◆ **TO DO**:
In the entries below, find the line with "set_tree (ref_write (getCurrentItemsRef" and the line with "message; the refusal". Print those two and everything between them exactly, and nothing else.

◆ **WORKING DATA**:
===============
Definition set_tree (t : list node) (st : state) : state :=
  State t (stored st) (accepts st) (currentPath st) (searchKeyword st) (selectedIndices st)
    (draggedIndex st) (insertIndex st) (isSelecting st) (isCtrlPressed st) (outputs st) (modal st).
Definition set_stored (s : option string) (st : state) : state :=
  State (favoritesData st) s (accepts st) (currentPath st) (searchKeyword st) (selectedIndices st)
    (draggedIndex st) (insertIndex st) (isSelecting st) (isCtrlPressed st) (outputs st) (modal st).
Definition set_path (p : list string) (st : state) : state :=
  State (favoritesData st) (stored st) (accepts st) p (searchKeyword st) (selectedIndices st)
    (draggedIndex st) (insertIndex st) (isSelecting st) (isCtrlPressed st) (outputs st) (modal st).
Definition set_keyword (k : string) (st : state) : state :=
  State (favoritesData st) (stored st) (accepts st) (currentPath st) k (selectedIndices st)
    (draggedIndex st) (insertIndex st) (isSelecting st) (isCtrlPressed st) (outputs st) (modal st).
Definition set_sel (s : gset nat) (st : state) : state :=
  State (favoritesData st) (stored st) (accepts st) (currentPath st) (searchKeyword st) s
    (draggedIndex st) (insertIndex st) (isSelecting st) (isCtrlPressed st) (outputs st) (modal st).
Definition set_dragged (d : option nat) (st : state) : state :=
  State (favoritesData st) (stored st) (accepts st) (currentPath st) (searchKeyword st)
    (selectedIndices st) d (insertIndex st) (isSelecting st) (isCtrlPressed st) (outputs st) (modal st).
Definition set_insert (i : Z) (st : state) : state :=
  State (favoritesData st) (stored st) (accepts st) (currentPath st) (searchKeyword st)
    (selectedIndices st) (draggedIndex st) i (isSelecting st) (isCtrlPressed st) (outputs st) (modal st).
Definition set_selecting (b : bool) (st : state) : state :=
  State (favoritesData st) (stored st) (accepts st) (currentPath st) (searchKeyword st)
    (selectedIndices st) (draggedIndex st) (insertIndex st) b (isCtrlPressed st) (outputs st) (modal st).
Definition set_ctrl (b : bool) (st : state) : state :=
  State (favoritesData st) (stored st) (accepts st) (currentPath st) (searchKeyword st)
    (selectedIndices st) (draggedIndex st) (insertIndex st) (isSelecting st) b (outputs st) (modal st).
Definition set_modal (m : option dialog) (st : state) : state :=
  State (favoritesData st) (stored st) (accepts st) (currentPath st) (searchKeyword st)
    (selectedIndices st) (draggedIndex st) (insertIndex st) (isSelecting st) (isCtrlPressed st)
    (outputs st) m.
Definition emit (o : output) (st : state) : state :=
  State (favoritesData st) (stored st) (accepts st) (currentPath st) (searchKeyword st)
    (selectedIndices st) (draggedIndex st) (insertIndex st) (isSelecting st) (isCtrlPressed st)
    (outputs st ++ [o]) (modal st).

(** [closeModal()] (lines 573-576). *)
Definition closeModal (st : state) : state := set_modal None st.

Inductive step_result : Type :=
| Next (st : state)
| Stuck (f : fault).

(** ** Persistence (lines 44-68) *)

(** [loadData()]: the forest the entry parses to; a copy of
    [defaultFavoritesData] when the entry is missing or empty ([if (saved)]
    is false for [null] and for [""]) or [JSON.parse] throws.  [None] when
    the entry parses to a value that is not an array of entries, which the
    code assigns to [favoritesData] all the same. *)
Definition loadData (saved : option string) : option (list node) :=
  match saved with
  | Some s =>
      if js_truthy_string s then
        match JSON_parse s with
        | Some v => forest_of v
        | None => Some defaultFavoritesData
        end
      else Some defaultFavoritesData
  | None => Some defaultFavoritesData
  end.

(** The text [saveData()] stores: [JSON.stringify(favoritesData)]. *)
Definition saveString (t : list node) : string := stringify false 0 (encode_forest t).

(** Line 65. *)
Definition save_failed : string := "保存に失敗しました：".

(** [saveData()]: the entry is set to [saveString] of the tree; when
    [setItem] throws, the [catch] branch alerts and returns [false] and the
    entry keeps its old text.  No caller reads the result. *)
Definition saveData (st : state) : state :=
  if accepts st (saveString (favoritesData st))
  then set_stored (Some (saveString (favoritesData st))) st
  else emit (AlertException save_failed) st.

(** [exportData()]: the file's text, [JSON.stringify(favoritesData, null, 2)]. *)
Definition exportData (st : state) : string := stringify true 0 (encode_forest (favoritesData st)).

(** [link.download]: [favorites-${date}.json], [date] the day part of
    [new Date().toISOString()]. *)
Definition export_filename (date : string) : string := "favorites-" +:+ date +:+ ".json".

(** The page after [DOMContentLoaded]: [loadData()] and the initial values
    of lines 16-30; [Stuck NotEntries] when the stored value is not a
    forest. *)
Definition init (acc : string -> bool) (saved : option string) : step_result :=
  match loadData saved with
  | Some t => Next (State t saved acc [] "" ∅ None (-1) false false [] None)
  | None => Stuck NotEntries
  end.

(** The page loaded from an entry that [saveData()] wrote for [t]. *)
Definition page (t : list node) : state :=
  State t (Some (saveString t)) (fun _ => true) [] "" ∅ None (-1) false false [] None.

(** The current folder's array and a write into it, for the handlers that
    call [getCurrentItemsRef()] themselves. *)
Definition cur_items (st : state) : list node :=
  ref_read (getCurrentItemsRef (favoritesData st) (currentPath st)) (favoritesData st).
Definition write_cur_items (items : list node) (st : state) : state :=
  set_tree (ref_write (getCurrentItemsRef (favoritesData st) (currentPath st)) items
              (favoritesData st)) st.

(** Line 1490. *)
Definition self_move_alert : string := "フォルダを自分自身の中に移動できません".

(** [showTemporaryMessage(message)] when there is one. *)
Definition toast (m : option string) (st : state) : state :=
  match m with Some s => emit (Toast s) st | None => st end.

(** An engine operation's end: [Done] is the tree at [saveData()], after
    [clearSelection()] for the batch operations ([clear]), then the status
    message; the refusal of a folder moved into itself alerts. *)
Definition after_op (o : outcome) (clear : bool) (st : state) : step_result :=
  match o with
  | Done t m =>
      Next (toast m (saveData (set_tree t
              (if clear then set_sel (clearSelection (selectedIndices st)) st else st))))
  | Refused SelfMove => Next (emit (Alert self_move_alert) st)
  | Refused _ => Next st
  | Fault f => Stuck f
  end.

Definition map_result (f : state -> state) (r : step_result) : step_result :=
  match r with Next st => Next (f st) | Stuck e => Stuck e end.

(** [Array.from(selectedIndices)]. *)
Definition sel_list (st : state) : list nat := elements (selectedIndices st).

Definition sel_size (st : state) : nat := size (selectedIndices st).

(** ** Navigation (lines 886-896, 973-980) *)

(** [openFolder(folderName)]: [currentPath.push(folderName)]. *)
Definition openFolder (folderName : string) (st : state) : state :=
  set_path (currentPath st ++ [folderName]) st.

(** [goBack()]: [currentPath.pop()] when not at the root. *)
Definition goBack (st : state) : state :=
  match currentPath st with
  | [] => st
  | _ :: _ => set_path (removelast (currentPath st)) st
  end.

(** [Array.prototype.slice(0, e)]: a negative end counts from the end. *)
Definition js_slice0 {A} (l : list A) (e : Z) : list A :=
  if bool_decide (e < 0)%Z then take (Z.to_nat (Z.of_nat (length l) + e)) l
  else take (Z.to_nat e) l.

(** [navigateToPath(index)]. *)
Definition navigateToPath (index : Z) (st : state) : state :=
  if bool_decide (index = (-1)%Z) then set_path [] st
  else set_path (js_slice0 (currentPath st) (index + 1)) st.

(** ** Search box (lines 83-104) *)

(** The [input] listener: [searchKeyword = e.target.value.trim()]. *)
Definition searchInput (value : string) (st : state) : state :=
  set_keyword (trim value) st.

(** The clear button, and Escape in the search box. *)
Definition clearSearch (st : state) : state := set_keyword "" st.

(** ** Selection handlers *)

Definition onSelection (f : gset nat -> gset nat) (st : state) : state :=
  set_sel (f (selectedIndices st)) st.

Inductive kbd_key : Type := KeyA | KeyEscape | KeyBackspace | KeyOther.

#[export] Instance kbd_key_eq_dec : EqDecision kbd_key.
Proof. solve_decision. Defined.

(** The document's [keydown] listener of lines 1749-1758, registered when
    the script runs: Backspace outside a text field goes back, Escape
    closes the dialog. *)
Definition documentKeyDown (k : kbd_key) (in_text_field : bool) (st : state) : state :=
  let st1 := if bool_decide (k = KeyBackspace) && negb (bool_decide (currentPath st = []))
                && negb in_text_field then goBack st else st in
  if bool_decide (k = KeyEscape) then closeModal st1 else st1.

(** A [keydown]: the search box's listener (lines 97-104, when the box has
    the focus), then the document's listeners in registration order, that
    of line 1749 ([documentKeyDown]) and that of lines 113-128 (registered
    on [DOMContentLoaded]). *)
Definition handleKeyDown (k : kbd_key) (ctrl in_search_box in_text_field : bool)
    (st : state) : state :=
  let st1 := if in_search_box && bool_decide (k = KeyEscape) then clearSearch st else st in
  let st2 := documentKeyDown k in_text_field st1 in
  let st2' := if ctrl then set_ctrl true st2 else st2 in
  let st3 := if ctrl && bool_decide (k = KeyA) && negb (js_truthy_string (searchKeyword st2'))
             then onSelection (selectAll (length (getCurrentItems (favoritesData st2')
                                                   (currentPath st2')))) st2'
             else st2' in
  if bool_decide (k = KeyEscape) then onSelection clearSelection st3 else st3.

(** [keyup] (lines 130-134): [ctrl] is [e.ctrlKey || e.metaKey]. *)
Definition handleKeyUp (ctrl : bool) (st : state) : state :=
  if ctrl then st else set_ctrl false st.

(** [mousedown] on the grid (lines 137-177): the start of a box selection. *)
Definition boxDown (left_button on_item : bool) (st : state) : state :=
  if on_item || js_truthy_string (searchKeyword st) || negb left_button then st
  else set_selecting true (if isCtrlPressed st then st else onSelection clearSelection st).

(** [mousemove] (lines 180-198): [updateSelectionByBox] while selecting. *)
Definition boxMove (hits : list bool) (st : state) : state :=
  if isSelecting st then onSelection (updateSelectionByBox hits (isCtrlPressed st)) st else st.

(** [mouseup] (lines 200-207). *)
Definition mouseUp (st : state) : state := set_selecting false st.

(** ** Clicks on an item (lines 830-936) *)

(** [incrementClickCount(index)]: the entry at [index] of
    [getCurrentItemsRef()], if a link, gets [(clickCount || 0) + 1]. *)
Definition incrementClickCount (index : nat) (st : state) : state :=
  match cur_items st !! index with
  | Some (Link n u d i k) =>
      saveData (write_cur_items (<[index := Link n u d i (Some (S (default 0 k)))]> (cur_items st)) st)
  | _ => st
  end.

(** [openLink(url, index)]: [window.open(url, '_blank')], then the click
    count ([index] is never [undefined] here). *)
Definition openLink (url : string) (index : nat) (st : state) : state :=
  incrementClickCount index (emit (OpenTab url) st).

(** [handleItemClick(event, index, type, target)]; [index], [type] and
    [target] are the values the rendered [onclick] attribute passes. *)
Definition handleItemClick (ctrl : bool) (index : nat) (is_folder_type : bool)
    (target : string) (st : state) : state :=
  if ctrl then onSelection (toggleItemSelection index) st
  else
    let st1 := if bool_decide (0 < sel_size st) && negb (bool_decide (index ∈ selectedIndices st))
               then onSelection clearSelection st else st in
    if is_folder_type then
      if js_truthy_string (searchKeyword st1) then
        match searchAllItems (favoritesData st1) (searchKeyword st1) !! index with
        | Some r => set_path (searchNavigationPath r) (clearSearch st1)
        | None => clearSearch st1      (** [folder.name] of [undefined] throws *)
        end
      else openFolder target st1
    else openLink target index st1.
===============
◆ **OUTPUT FOR THIS TASK**:
  set_tree (ref_write (getCurrentItemsRef (favoritesData st) (currentPath st)) items
              (favoritesData st)) st.

(** Line 1490. *)
Definition self_move_alert : string := "フォルダを自分自身の中に移動できません".

(** [showTemporaryMessage(message)] when there is one. *)
Definition toast (m : option string) (st : state) : state :=
  match m with Some s => emit (Toast s) st | None => st end.

(** An engine operation's end: [Done] is the tree at [saveData()], after
    [clearSelection()] for the batch operations ([clear]), then the status
    message; the refusal of a folder moved into itself alerts. *)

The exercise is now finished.